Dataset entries
+ + + +
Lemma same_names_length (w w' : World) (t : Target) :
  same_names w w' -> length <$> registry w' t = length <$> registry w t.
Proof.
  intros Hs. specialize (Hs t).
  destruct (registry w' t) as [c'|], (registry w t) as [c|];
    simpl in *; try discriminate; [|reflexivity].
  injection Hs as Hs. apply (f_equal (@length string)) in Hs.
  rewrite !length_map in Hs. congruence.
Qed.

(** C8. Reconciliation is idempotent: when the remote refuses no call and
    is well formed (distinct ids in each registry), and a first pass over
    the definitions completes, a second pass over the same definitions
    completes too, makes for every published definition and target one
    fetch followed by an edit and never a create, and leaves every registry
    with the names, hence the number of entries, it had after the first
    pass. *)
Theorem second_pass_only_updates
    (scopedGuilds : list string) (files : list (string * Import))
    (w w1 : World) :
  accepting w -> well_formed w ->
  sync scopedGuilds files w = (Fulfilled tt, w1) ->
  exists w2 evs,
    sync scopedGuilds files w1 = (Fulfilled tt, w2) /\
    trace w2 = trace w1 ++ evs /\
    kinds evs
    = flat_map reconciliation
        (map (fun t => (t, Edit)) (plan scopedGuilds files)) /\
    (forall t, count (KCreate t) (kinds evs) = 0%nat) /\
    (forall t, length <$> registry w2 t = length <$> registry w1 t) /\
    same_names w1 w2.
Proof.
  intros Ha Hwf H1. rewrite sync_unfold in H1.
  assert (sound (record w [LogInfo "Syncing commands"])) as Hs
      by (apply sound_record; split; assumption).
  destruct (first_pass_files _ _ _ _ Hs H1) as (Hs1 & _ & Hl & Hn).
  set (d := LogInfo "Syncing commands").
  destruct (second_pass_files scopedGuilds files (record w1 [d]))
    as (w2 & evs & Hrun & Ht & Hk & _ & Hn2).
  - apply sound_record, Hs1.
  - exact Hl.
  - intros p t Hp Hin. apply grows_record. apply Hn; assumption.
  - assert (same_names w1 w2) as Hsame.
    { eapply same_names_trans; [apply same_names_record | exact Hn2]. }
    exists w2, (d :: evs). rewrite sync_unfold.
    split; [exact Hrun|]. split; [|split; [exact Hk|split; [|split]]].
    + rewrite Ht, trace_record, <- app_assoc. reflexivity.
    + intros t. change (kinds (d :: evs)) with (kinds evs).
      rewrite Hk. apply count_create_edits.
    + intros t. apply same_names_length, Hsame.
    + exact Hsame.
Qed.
+ + + +
#### Work instructions
The answer should consist of the lines from the first line of the entries through the line with "the definitions completes, a", copied exactly.

#### Answer space
Lemma same_names_length (w w' : World) (t : Target) :
  same_names w w' -> length <$> registry w' t = length <$> registry w t.
Proof.
  intros Hs. specialize (Hs t).
  destruct (registry w' t) as [c'|], (registry w t) as [c|];
    simpl in *; try discriminate; [|reflexivity].
  injection Hs as Hs. apply (f_equal (@length string)) in Hs.
  rewrite !length_map in Hs. congruence.
Qed.

(** C8. Reconciliation is idempotent: when the remote refuses no call and
    is well formed (distinct ids in each registry), and a first pass over
    the definitions completes, a second pass over the same definitions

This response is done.